[WORK INSTRUCTIONS]: Scan the data below and pick out the lines containing the word "Arguments".

[RECORDS FOR THE EXERCISE]:
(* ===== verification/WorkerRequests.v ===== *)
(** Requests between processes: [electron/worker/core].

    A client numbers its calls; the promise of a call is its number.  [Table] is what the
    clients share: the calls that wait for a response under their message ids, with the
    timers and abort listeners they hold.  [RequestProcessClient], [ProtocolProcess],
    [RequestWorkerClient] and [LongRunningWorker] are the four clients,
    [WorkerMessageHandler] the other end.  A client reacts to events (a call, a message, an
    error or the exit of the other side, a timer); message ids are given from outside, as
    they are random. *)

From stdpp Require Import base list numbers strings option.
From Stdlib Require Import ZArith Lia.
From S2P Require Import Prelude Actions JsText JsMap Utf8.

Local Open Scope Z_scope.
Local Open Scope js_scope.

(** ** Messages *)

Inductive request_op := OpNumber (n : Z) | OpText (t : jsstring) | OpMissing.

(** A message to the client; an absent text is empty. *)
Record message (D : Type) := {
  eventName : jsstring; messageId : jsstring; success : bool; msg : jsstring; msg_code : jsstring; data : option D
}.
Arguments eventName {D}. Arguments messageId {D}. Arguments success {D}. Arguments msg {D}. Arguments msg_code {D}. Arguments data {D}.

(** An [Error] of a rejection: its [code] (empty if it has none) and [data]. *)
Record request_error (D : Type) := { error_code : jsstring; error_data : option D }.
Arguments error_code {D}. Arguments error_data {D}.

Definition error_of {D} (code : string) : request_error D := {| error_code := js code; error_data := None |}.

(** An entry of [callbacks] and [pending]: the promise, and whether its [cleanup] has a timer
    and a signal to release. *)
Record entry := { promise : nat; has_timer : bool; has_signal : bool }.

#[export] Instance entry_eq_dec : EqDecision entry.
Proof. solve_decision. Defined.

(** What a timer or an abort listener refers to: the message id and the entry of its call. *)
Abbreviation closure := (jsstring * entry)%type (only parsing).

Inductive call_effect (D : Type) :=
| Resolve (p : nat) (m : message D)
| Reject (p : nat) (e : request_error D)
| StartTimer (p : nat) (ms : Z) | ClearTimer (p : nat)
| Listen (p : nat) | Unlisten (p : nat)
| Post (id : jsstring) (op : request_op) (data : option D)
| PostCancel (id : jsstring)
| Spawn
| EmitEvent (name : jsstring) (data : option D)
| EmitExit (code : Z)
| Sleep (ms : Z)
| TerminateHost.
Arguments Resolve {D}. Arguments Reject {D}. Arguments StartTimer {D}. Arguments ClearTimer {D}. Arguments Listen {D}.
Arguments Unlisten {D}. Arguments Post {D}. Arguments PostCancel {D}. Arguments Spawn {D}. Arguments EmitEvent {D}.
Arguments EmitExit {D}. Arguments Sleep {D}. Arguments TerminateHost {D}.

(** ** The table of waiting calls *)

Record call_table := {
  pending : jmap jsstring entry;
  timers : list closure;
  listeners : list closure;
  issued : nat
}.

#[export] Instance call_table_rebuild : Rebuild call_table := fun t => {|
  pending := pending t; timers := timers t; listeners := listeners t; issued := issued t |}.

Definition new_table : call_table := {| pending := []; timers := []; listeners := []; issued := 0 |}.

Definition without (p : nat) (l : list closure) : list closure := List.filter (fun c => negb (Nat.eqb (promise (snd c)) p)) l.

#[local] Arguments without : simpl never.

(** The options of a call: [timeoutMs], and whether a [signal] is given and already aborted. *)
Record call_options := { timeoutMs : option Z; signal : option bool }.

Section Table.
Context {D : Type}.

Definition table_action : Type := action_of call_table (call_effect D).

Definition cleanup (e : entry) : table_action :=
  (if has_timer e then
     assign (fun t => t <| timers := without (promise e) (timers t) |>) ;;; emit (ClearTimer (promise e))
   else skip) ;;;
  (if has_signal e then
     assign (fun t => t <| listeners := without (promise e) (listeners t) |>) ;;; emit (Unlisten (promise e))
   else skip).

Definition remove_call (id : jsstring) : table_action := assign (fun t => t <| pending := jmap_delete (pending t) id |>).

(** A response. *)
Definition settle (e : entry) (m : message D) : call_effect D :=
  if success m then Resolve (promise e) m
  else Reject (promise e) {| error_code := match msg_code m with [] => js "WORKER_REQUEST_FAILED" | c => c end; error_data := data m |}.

[EXERCISE OUTPUT]:
Arguments eventName {D}. Arguments messageId {D}. Arguments success {D}. Arguments msg {D}. Arguments msg_code {D}. Arguments data {D}.
Arguments error_code {D}. Arguments error_data {D}.
Arguments Resolve {D}. Arguments Reject {D}. Arguments StartTimer {D}. Arguments ClearTimer {D}. Arguments Listen {D}.
Arguments Unlisten {D}. Arguments Post {D}. Arguments PostCancel {D}. Arguments Spawn {D}. Arguments EmitEvent {D}.
Arguments EmitExit {D}. Arguments Sleep {D}. Arguments TerminateHost {D}.
#[local] Arguments without : simpl never.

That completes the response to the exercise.